◆ **Problem**: Output exactly the lines below, starting with the line that has "ts) ← map_err CallFailed" and going on through the line that has "Definition send_to (t", both included, and no other lines.

** Records shown follows **

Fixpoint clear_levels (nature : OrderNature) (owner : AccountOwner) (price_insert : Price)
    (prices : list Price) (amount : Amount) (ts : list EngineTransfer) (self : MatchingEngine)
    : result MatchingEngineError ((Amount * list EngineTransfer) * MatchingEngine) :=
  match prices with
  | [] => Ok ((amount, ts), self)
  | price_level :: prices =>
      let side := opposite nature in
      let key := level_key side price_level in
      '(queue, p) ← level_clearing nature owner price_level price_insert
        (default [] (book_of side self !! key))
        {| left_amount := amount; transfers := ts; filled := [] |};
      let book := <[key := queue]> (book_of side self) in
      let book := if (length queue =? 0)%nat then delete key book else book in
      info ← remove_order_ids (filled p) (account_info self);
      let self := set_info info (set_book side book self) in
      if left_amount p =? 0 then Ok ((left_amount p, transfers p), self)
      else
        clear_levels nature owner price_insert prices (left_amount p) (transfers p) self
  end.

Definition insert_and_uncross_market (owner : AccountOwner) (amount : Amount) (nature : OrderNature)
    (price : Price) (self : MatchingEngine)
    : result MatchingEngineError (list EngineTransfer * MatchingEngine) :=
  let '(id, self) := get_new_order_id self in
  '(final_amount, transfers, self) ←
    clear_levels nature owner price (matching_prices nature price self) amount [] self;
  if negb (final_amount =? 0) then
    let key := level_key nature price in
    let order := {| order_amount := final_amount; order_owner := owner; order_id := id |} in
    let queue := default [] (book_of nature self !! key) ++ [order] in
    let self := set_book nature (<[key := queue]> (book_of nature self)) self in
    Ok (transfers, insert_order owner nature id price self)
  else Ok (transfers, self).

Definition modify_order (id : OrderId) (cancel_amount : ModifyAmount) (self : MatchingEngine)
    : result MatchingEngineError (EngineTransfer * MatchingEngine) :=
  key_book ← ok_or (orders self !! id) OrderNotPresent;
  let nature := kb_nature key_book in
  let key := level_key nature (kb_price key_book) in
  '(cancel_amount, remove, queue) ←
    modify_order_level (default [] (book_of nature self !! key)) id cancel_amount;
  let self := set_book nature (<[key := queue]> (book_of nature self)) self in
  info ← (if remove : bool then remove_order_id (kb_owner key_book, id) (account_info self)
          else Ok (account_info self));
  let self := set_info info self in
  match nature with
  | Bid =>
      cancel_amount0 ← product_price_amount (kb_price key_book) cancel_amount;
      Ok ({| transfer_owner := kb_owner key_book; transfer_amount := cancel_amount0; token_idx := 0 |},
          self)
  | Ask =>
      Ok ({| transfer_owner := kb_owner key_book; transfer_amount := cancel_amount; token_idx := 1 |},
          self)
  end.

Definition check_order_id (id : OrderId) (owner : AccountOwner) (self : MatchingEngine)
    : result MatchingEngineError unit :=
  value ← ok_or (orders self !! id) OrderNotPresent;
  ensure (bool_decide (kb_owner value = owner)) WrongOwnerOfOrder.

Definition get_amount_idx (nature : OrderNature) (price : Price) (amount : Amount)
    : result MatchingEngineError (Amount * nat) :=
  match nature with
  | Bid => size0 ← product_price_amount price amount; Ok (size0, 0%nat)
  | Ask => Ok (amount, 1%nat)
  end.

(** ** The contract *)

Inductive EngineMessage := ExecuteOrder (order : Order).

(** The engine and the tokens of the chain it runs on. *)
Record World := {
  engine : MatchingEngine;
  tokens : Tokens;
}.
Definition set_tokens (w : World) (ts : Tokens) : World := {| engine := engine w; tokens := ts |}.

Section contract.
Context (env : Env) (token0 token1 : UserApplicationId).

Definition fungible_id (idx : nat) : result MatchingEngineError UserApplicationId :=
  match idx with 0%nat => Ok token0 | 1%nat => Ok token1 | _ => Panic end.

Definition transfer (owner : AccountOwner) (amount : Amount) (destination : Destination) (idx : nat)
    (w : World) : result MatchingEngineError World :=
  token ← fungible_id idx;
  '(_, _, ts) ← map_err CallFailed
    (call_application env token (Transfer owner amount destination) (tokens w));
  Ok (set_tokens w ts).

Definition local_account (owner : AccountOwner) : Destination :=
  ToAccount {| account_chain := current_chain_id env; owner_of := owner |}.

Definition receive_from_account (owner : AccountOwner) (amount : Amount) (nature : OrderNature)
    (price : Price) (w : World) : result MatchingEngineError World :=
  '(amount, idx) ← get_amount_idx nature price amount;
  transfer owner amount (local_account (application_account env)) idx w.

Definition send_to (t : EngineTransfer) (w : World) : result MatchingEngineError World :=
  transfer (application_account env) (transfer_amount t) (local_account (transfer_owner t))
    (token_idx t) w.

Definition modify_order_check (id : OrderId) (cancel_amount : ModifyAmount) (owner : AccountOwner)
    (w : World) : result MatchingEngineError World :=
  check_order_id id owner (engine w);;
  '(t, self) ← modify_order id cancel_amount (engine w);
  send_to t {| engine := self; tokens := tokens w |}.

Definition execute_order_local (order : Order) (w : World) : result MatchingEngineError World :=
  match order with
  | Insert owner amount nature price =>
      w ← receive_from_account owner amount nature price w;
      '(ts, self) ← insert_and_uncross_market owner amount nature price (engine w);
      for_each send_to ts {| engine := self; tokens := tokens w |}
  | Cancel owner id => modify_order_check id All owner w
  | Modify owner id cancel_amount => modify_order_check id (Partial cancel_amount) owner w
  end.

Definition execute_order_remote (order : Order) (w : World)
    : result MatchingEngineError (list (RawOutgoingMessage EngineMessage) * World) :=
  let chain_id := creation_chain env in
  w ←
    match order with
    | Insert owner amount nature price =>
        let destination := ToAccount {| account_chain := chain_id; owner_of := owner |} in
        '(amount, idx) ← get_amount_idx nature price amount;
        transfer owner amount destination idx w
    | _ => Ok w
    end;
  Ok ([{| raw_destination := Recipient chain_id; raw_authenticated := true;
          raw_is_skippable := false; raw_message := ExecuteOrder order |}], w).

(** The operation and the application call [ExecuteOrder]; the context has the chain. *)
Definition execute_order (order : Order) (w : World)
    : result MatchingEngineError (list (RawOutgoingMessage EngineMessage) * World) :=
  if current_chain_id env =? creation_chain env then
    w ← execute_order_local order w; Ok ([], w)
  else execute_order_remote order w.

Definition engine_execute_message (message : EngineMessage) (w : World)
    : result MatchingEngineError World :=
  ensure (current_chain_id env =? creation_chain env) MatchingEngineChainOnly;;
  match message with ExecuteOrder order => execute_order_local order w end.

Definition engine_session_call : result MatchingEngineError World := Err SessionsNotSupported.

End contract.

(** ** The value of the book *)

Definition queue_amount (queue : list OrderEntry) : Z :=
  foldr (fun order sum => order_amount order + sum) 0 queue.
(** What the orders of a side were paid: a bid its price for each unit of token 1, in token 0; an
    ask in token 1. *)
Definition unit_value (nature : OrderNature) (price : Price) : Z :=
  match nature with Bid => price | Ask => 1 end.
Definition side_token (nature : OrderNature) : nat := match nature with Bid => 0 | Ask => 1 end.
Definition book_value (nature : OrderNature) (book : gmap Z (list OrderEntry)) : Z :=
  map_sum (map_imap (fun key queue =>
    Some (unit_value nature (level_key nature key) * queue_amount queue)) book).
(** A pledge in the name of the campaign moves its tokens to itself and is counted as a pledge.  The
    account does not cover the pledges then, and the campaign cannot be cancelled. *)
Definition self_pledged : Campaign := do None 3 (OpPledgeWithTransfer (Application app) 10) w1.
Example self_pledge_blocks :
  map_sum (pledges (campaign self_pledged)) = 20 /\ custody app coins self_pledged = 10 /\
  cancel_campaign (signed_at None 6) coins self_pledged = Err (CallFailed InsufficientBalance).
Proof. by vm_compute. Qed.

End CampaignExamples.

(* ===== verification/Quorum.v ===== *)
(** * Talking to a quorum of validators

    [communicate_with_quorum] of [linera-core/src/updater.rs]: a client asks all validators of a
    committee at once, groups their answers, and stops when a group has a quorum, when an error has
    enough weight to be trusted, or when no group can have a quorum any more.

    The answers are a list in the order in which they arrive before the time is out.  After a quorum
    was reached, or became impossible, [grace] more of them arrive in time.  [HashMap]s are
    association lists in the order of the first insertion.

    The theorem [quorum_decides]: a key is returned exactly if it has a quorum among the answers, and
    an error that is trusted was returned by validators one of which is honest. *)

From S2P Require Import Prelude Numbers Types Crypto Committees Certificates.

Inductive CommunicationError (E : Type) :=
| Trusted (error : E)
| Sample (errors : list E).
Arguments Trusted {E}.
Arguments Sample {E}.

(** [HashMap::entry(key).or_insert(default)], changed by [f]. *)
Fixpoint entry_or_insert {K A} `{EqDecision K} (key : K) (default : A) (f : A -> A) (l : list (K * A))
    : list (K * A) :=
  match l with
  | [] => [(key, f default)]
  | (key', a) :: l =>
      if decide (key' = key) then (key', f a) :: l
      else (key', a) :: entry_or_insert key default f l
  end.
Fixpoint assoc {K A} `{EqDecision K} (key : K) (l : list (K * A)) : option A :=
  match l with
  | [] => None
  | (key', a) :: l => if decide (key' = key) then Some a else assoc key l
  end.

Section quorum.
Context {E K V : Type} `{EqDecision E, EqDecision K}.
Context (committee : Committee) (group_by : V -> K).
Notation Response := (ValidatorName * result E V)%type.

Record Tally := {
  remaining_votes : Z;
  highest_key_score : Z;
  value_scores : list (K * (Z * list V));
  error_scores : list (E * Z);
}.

** End of Records shown **
** Records shown follows **

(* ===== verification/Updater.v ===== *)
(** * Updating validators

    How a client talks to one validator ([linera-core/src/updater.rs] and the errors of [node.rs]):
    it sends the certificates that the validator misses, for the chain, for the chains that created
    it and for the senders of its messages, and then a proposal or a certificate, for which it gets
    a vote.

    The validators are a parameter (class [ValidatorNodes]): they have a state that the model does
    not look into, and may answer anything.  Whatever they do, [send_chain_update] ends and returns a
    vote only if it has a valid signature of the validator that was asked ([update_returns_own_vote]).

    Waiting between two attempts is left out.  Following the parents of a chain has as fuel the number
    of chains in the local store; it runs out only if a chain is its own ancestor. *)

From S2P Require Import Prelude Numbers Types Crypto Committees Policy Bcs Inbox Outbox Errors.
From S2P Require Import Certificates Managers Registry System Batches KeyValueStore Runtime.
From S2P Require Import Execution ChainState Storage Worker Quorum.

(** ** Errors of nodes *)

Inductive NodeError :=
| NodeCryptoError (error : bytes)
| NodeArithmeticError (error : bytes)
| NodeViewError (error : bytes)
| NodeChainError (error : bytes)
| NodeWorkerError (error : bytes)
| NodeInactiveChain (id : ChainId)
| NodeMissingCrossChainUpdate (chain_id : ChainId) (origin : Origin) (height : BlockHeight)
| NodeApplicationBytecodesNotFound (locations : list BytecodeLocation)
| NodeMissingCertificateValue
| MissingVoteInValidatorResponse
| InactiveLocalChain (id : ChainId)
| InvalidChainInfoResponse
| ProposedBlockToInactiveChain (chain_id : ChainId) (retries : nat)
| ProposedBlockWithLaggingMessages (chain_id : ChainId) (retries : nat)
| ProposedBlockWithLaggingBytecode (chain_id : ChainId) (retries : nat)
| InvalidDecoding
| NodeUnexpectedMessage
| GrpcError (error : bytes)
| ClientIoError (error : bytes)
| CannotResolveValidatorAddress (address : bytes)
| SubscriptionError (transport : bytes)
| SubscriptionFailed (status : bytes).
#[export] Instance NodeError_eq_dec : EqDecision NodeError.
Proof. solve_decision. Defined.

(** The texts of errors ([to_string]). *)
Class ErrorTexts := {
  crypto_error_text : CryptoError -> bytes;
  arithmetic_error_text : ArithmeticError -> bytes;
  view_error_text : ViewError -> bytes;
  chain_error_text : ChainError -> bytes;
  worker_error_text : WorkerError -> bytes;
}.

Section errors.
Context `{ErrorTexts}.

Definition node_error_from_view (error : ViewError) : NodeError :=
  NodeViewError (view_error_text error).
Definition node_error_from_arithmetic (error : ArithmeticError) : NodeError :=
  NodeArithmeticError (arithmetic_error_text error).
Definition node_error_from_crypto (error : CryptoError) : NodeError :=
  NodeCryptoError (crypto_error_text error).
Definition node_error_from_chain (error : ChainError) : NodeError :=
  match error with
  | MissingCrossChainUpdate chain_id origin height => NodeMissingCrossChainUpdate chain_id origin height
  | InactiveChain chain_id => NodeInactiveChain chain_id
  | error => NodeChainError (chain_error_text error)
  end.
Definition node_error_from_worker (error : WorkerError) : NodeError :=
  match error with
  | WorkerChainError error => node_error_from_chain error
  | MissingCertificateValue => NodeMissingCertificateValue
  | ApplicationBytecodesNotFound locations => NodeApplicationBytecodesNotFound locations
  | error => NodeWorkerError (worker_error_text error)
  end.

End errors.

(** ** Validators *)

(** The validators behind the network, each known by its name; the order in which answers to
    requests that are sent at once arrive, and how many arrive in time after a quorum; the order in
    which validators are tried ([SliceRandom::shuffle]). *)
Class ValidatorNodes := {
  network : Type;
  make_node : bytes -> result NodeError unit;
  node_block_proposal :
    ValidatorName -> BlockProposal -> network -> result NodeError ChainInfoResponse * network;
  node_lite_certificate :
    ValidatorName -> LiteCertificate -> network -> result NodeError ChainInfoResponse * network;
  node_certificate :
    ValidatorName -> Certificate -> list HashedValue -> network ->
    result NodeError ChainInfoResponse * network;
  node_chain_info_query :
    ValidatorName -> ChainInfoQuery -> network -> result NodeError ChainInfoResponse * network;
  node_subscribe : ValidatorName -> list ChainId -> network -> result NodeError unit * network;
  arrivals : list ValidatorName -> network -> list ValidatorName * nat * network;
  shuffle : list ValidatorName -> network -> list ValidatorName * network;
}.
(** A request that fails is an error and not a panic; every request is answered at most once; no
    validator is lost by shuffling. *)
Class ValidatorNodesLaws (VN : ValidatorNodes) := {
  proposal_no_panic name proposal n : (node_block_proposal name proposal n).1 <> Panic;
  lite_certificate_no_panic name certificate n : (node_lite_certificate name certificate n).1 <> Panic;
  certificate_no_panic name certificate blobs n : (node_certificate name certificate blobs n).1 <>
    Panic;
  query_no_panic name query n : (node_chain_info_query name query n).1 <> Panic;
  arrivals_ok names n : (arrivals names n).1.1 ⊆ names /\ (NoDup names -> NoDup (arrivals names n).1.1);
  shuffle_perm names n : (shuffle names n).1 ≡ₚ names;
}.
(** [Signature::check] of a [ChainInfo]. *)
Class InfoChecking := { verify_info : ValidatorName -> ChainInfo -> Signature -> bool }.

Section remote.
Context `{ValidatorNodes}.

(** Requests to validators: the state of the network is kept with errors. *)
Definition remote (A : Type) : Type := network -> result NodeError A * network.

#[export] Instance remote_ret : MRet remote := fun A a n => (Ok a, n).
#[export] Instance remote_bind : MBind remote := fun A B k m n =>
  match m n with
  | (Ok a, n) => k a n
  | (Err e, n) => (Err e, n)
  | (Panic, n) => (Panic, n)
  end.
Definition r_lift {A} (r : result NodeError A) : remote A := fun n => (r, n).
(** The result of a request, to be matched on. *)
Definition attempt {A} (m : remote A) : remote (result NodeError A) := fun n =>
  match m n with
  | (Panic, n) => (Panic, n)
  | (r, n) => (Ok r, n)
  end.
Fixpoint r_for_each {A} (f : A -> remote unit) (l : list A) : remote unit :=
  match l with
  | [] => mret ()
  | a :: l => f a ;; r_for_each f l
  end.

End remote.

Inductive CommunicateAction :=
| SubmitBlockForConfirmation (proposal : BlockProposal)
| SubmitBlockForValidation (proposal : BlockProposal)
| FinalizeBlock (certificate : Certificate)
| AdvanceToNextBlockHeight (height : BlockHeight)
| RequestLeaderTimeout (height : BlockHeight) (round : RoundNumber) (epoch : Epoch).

** End of Records shown **

◆ **Output of the exercise**:
  '(_, _, ts) ← map_err CallFailed
    (call_application env token (Transfer owner amount destination) (tokens w));
  Ok (set_tokens w ts).

Definition local_account (owner : AccountOwner) : Destination :=
  ToAccount {| account_chain := current_chain_id env; owner_of := owner |}.

Definition receive_from_account (owner : AccountOwner) (amount : Amount) (nature : OrderNature)
    (price : Price) (w : World) : result MatchingEngineError World :=
  '(amount, idx) ← get_amount_idx nature price amount;
  transfer owner amount (local_account (application_account env)) idx w.

Definition send_to (t : EngineTransfer) (w : World) : result MatchingEngineError World :=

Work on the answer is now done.